The Value of the Devil's Advocate
Contrarians aren't always bad
Does this situation sound familiar? You’re sitting in a meeting, and you and your colleagues are energetically discussing how to handle an important issue or challenge. Ideas and suggestions are bouncing around so fast that the designated note-taker can barely keep up. Then a new voice chimes in, belonging to an employee who never talks in such meetings. It’s as if one of the chairs in the conference room suddenly started speaking. The group falls silent and pays close attention, clearly expecting something special.
But it’s soon evident why this person usually stays silent. Their idea seems flown in from another discussion entirely. It seems to have no connection to what anyone else has been saying, let alone to the issue at hand. After a polite, awkward and brief silence, general conversation resumes where it left off as if the quiet one had never spoken.

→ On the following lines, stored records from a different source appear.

(** * Order lifecycle of the food-delivery application

    A shallow embedding of the order router (creation, listing, status
    update, tracking, driver assignment) and of the checkout page's fee
    and total computation, with the properties the specification states
    about them.

    Conventions
    - JavaScript strings are [string]; a property that may be absent
      (undefined or null) is an [option].
    - Timestamps ([Date] values) are milliseconds since the epoch, in [Z].
    - The numbers of the checkout page are binary64 floats, the primitive
      floats.
    - The persistent storage layer ([storage]) is not part of the sources;
      it is modelled from the specification's data model as finite maps.
    - HTTP responses are a status code and a JSON body. *)

From stdpp Require Import gmap strings list fin_maps pretty sorting.
From Stdlib Require Import Lia.
From Stdlib Require PrimFloat FloatOps SpecFloat.

#[local] Set Warnings "-clear-no-such-hyp".
#[local] Set Warnings "-inexact-float".

Local Open Scope Z_scope.

(** ** JavaScript values *)

Module Js.

(** Truthiness of a string: only the empty string is falsy. *)
Definition truthy_string (s : string) : bool := negb (bool_decide (s = "")).

(** Truthiness of a possibly absent string property. *)
Definition truthy (v : option string) : bool :=
  match v with
  | Some s => truthy_string s
  | None => false
  end.

(** [a || b] on possibly absent strings. *)
Definition or_else (a b : option string) : option string :=
  if truthy a then a else b.

(** [a === b] where [a] is a possibly absent property and [b] a string. *)
Definition strict_eq (a : option string) (b : string) : bool :=
  match a with
  | Some s => bool_decide (s = b)
  | None => false
  end.

(** The values a property read on an object literal with string values
    can produce: one of the literal's strings, or a member inherited
    from [Object.prototype] (a function, or the prototype object itself
    for [__proto__]). *)
Inductive value : Type :=
| VString (s : string)
| VInherited (name : string).

Definition truthy_value (v : value) : bool :=
  match v with
  | VString s => truthy_string s
  | VInherited _ => true
  end.

(** Property names every ordinary object inherits from
    [Object.prototype]. *)
Definition object_prototype_names : list string :=
  [ "constructor"; "__defineGetter__"; "__defineSetter__"; "hasOwnProperty";
    "__lookupGetter__"; "__lookupSetter__"; "isPrototypeOf";
    "propertyIsEnumerable"; "toString"; "valueOf"; "__proto__";
    "toLocaleString" ].

(** Own properties of an object literal, in source order. *)
Fixpoint own_property (props : list (string * string)) (key : string)
  : option string :=
  match props with
  | [] => None
  | (k, v) :: rest => if bool_decide (k = key) then Some v else own_property rest key
  end.

(** [obj[key]] on an object literal: own properties first, then the
    prototype chain, otherwise undefined. *)
Definition get (props : list (string * string)) (key : string) : option value :=
  match own_property props key with
  | Some v => Some (VString v)
  | None =>
      if bool_decide (key ∈ object_prototype_names)
      then Some (VInherited key)
      else None
  end.

(** [Array.prototype.findIndex]: the first index whose element passes
    the test, or -1. *)
Fixpoint findIndex {A} (test : A → bool) (l : list A) : Z :=
  match l with
  | [] => -1
  | x :: rest =>
      if test x then 0
      else let i := findIndex test rest in
           if bool_decide (i = -1) then -1 else i + 1
  end.

End Js.

(** ** Data model *)

Record Order := mkOrder {
  id : string;
  orderNumber : string;
  customerName : string;
  customerPhone : string;
  deliveryAddress : string;
  items : string;
  subtotal : string;
  deliveryFee : string;
  total : string;
  totalAmount : string;
  status : string;
  driverId : option string;
  restaurantId : option string;
  customerId : option string;
  createdAt : Z;
  updatedAt : Z
}.

Record Driver := mkDriver {
  driver_id : string;
  driver_name : string;
  driver_phone : string;
  isAvailable : bool;
  currentLocation : option string
}.

Record Notification := mkNotification {
  n_type : string;
  n_title : string;
  n_message : Js.value;
  n_recipientType : string;
  n_recipientId : option string;
  n_orderId : string;
  n_isRead : bool
}.

(** ** Storage

    Modelled from the spec: the storage layer ([storage.getOrder],
    [getOrders], [createOrder], [updateOrder], [getDriver], [updateDriver],
    [createNotification]) is imported by the router and is not among the
    sources. Following the data model, orders and drivers are records
    keyed by their identifier, an update merges the given fields into the
    stored record and returns it (or nothing when the record is absent),
    and notifications are appended to their own table. *)

Module Storage.

Record Store := mkStore {
  orders : gmap string Order;
  drivers : gmap string Driver;
  notifications : list Notification
}.

Definition set_orders (st : Store) (m : gmap string Order) : Store :=
  mkStore m (drivers st) (notifications st).

Definition set_drivers (st : Store) (m : gmap string Driver) : Store :=
  mkStore (orders st) m (notifications st).

Definition set_notifications (st : Store) (l : list Notification) : Store :=
  mkStore (orders st) (drivers st) l.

Generally, organizations don’t know what to do with contrarians – employees whose ideas or mindset don’t fit the mold. On the one hand, giving contrarians too much credence or authority strikes most leaders as a risky move. When in doubt, it’s seemingly much safer to follow the wisdom of the crowd. At the same time, smart leaders are aware that genius often looks like weirdness to ordinary souls. Being out of step could be a sign of a superstar. But without a simple, reliable way to distinguish the savant from the crackpot, most leaders let their innate conservatism lead. Contrarians are sidelined.